Vol. 43 No. 18 · 23 September 2021

There is some reason to doubt the story Daniel Soar tells about the origins of the controversy around monosodium glutamate (LRB, 9 September). Public concern over the adverse effects of MSG consumption began with a letter sent to the New England Journal of Medicine in 1968 signed by Dr Robert Ho Man Kwok. In 2018, Howard Steel, another doctor, claimed that he had invented Dr Kwok and written the letter as a joke. However, the US radio programme This American Life debunked Steel’s claim by contacting Kwok’s family (Kwok himself died in 2014).
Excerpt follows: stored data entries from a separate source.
(** ** What a map file claims *)

(** An image without a map file counts as complete. *)
Definition claims (file : option (list Z)) (vfs b : Z) : bool :=
  match image_loadCacheMap file vfs with
  | None => true
  | Some c => block_cached (cm_map c) b
  end.
Definition safe_file (vfs : Z) (good : Z -> Prop) (file : option (list Z)) : Prop :=
  forall b, 0 <= b < vfs / 4096 -> claims file vfs b = true -> good b.

(** Block [b] is marked by another thread after the [fsync]. *)
Definition op_marks (b : Z) (op : map_op) : bool :=
  let '(set, i, k) := op in set && (i =? Z.to_nat (b / 8))%nat && Z.testbit k (b mod 8).
Definition marked_late (calls : list (list map_op * write_res)) (b : Z) : bool :=
  existsb (op_marks b) (concat (map fst calls)).

(** What a crash can leave of a file that was changed from [old] to [new] but not
    flushed: each byte is the old one, the new one or, where the file has grown, zero. *)
Definition crashed (old new after : option (list Z)) : Prop :=
  match after with
  | None => old = None
  | Some f =>
      forall (i : nat) v, f !! i = Some v ->
      v = 0 \/ default [] old !! i = Some v \/ default [] new !! i = Some v
  end.

(** ** Bits of a map *)

Definition has_bit (m : list Z) (b : Z) : Prop :=
  exists v, m !! Z.to_nat (b / 8) = Some v /\ Z.testbit v (b mod 8) = true.

Lemma block_in_map vfs b : 0 <= b < vfs / 4096 -> 0 <= b / 8 < (vfs + 32767) / 32768.
Proof.
  intros Hb. pose proof (Z.mul_div_le vfs 4096). split; [apply Z.div_pos; lia|].
  apply Z.div_lt_upper_bound; [lia|].
  pose proof (Z.div_mod (vfs + 32767) 32768 ltac:(lia)).
  pose proof (Z.mod_pos_bound (vfs + 32767) 32768 ltac:(lia)). lia.
Qed.

Lemma block_has_bit vfs m b :
  map_wf vfs m -> 0 <= b < vfs / 4096 -> block_cached m b = true <-> has_bit m b.
Proof.
  intros [Hlen _] Hb%block_in_map. unfold block_cached, has_bit.
  pose proof (list_lookup_lookup_total_lt m (Z.to_nat (b / 8)) ltac:(lia)) as ->.
  split; [eauto|]. by intros (v & [= <-] & ?).
Qed.

Lemma loaded_bits n f b :
  let rd := take n f in
  has_bit (rd ++ replicate (n - length rd) 0) b <-> has_bit f b /\ (Z.to_nat (b / 8) < n)%nat.
Proof.
  cbn zeta. unfold has_bit. set (i := Z.to_nat (b / 8)).
  destruct (decide (i < length (take n f))%nat) as [Hi|Hi].
  - rewrite lookup_app_l by done. rewrite length_take in Hi. rewrite lookup_take_lt by lia. naive_solver lia.
  - split.
    + intros (v & Hv & Hbit). rewrite lookup_app_r in Hv by lia.
      apply lookup_replicate in Hv as [-> _]. by rewrite Z.testbit_0_l in Hbit.
    + intros [(v & Hv%lookup_lt_Some & _) ?]. rewrite length_take in Hi. lia.
Qed.

Lemma claims_bit f vfs b :
  0 <= vfs <= 2 ^ 46 - 2 ^ 15 -> Forall in_u8 f -> 0 <= b < vfs / 4096 ->
  claims (Some f) vfs b = true <-> has_bit f b.
Proof.
  intros Hv Hf Hb. unfold claims. cbn [image_loadCacheMap cm_map]. rewrite mapbytes_val by done.
  assert (0 <= (vfs + 32767) / 32768) by (apply Z.div_pos; lia).
  set (n := Z.to_nat ((vfs + 32767) / 32768)).
  assert (map_wf vfs (take n f ++ replicate (n - length (take n f)) 0)) as Hwf.
  { split; [rewrite length_app, length_replicate, length_take; lia|].
    apply list.Forall_app. split; [by apply Forall_take|]. apply Forall_replicate. crange. }
  rewrite (block_has_bit vfs) by done. rewrite loaded_bits. split; [tauto|]. intros Hbit. split; [done|].
  apply block_in_map in Hb. lia.
Qed.

Lemma applyOp_length m op : length (applyOp m op) = length m.
Proof. destruct op as [[??]?]. apply length_alter. Qed.
Lemma applyOps_length ops m : length (foldl applyOp m ops) = length m.
Proof. revert m. induction ops as [|op ops IH]; intros m; [done|]. cbn. by rewrite IH, applyOp_length. Qed.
Very recently, a writer for the Washington Post interviewed Kwok’s daughter, who explained that Kwok had written to the journal because he ‘wanted to figure out what was causing this reaction’.

Jordan Sand
Washington DC

Daniel Soar writes: The dead get the last laugh. As Jordan Sand says, two people claimed to have written the infamous letter. One died in 2014 and can’t be interrogated. The other died four years later, at the age of 97, and can’t be interrogated again. But he – Howard Steel, or Howard Steel’s ghost – can be heard speaking on that episode of This American Life. In the voicemail he left, there’s at least a record of his side of the story. It’s a bit like the old brainteaser about Portia’s caskets: either he was telling the truth, or he was lying about having lied. A hoax? Or a hoax about having perpetrated a hoax? It’s a puzzle that can never be solved. Believe whichever ghost you want to, but one of them, I find, whispers more persuasively.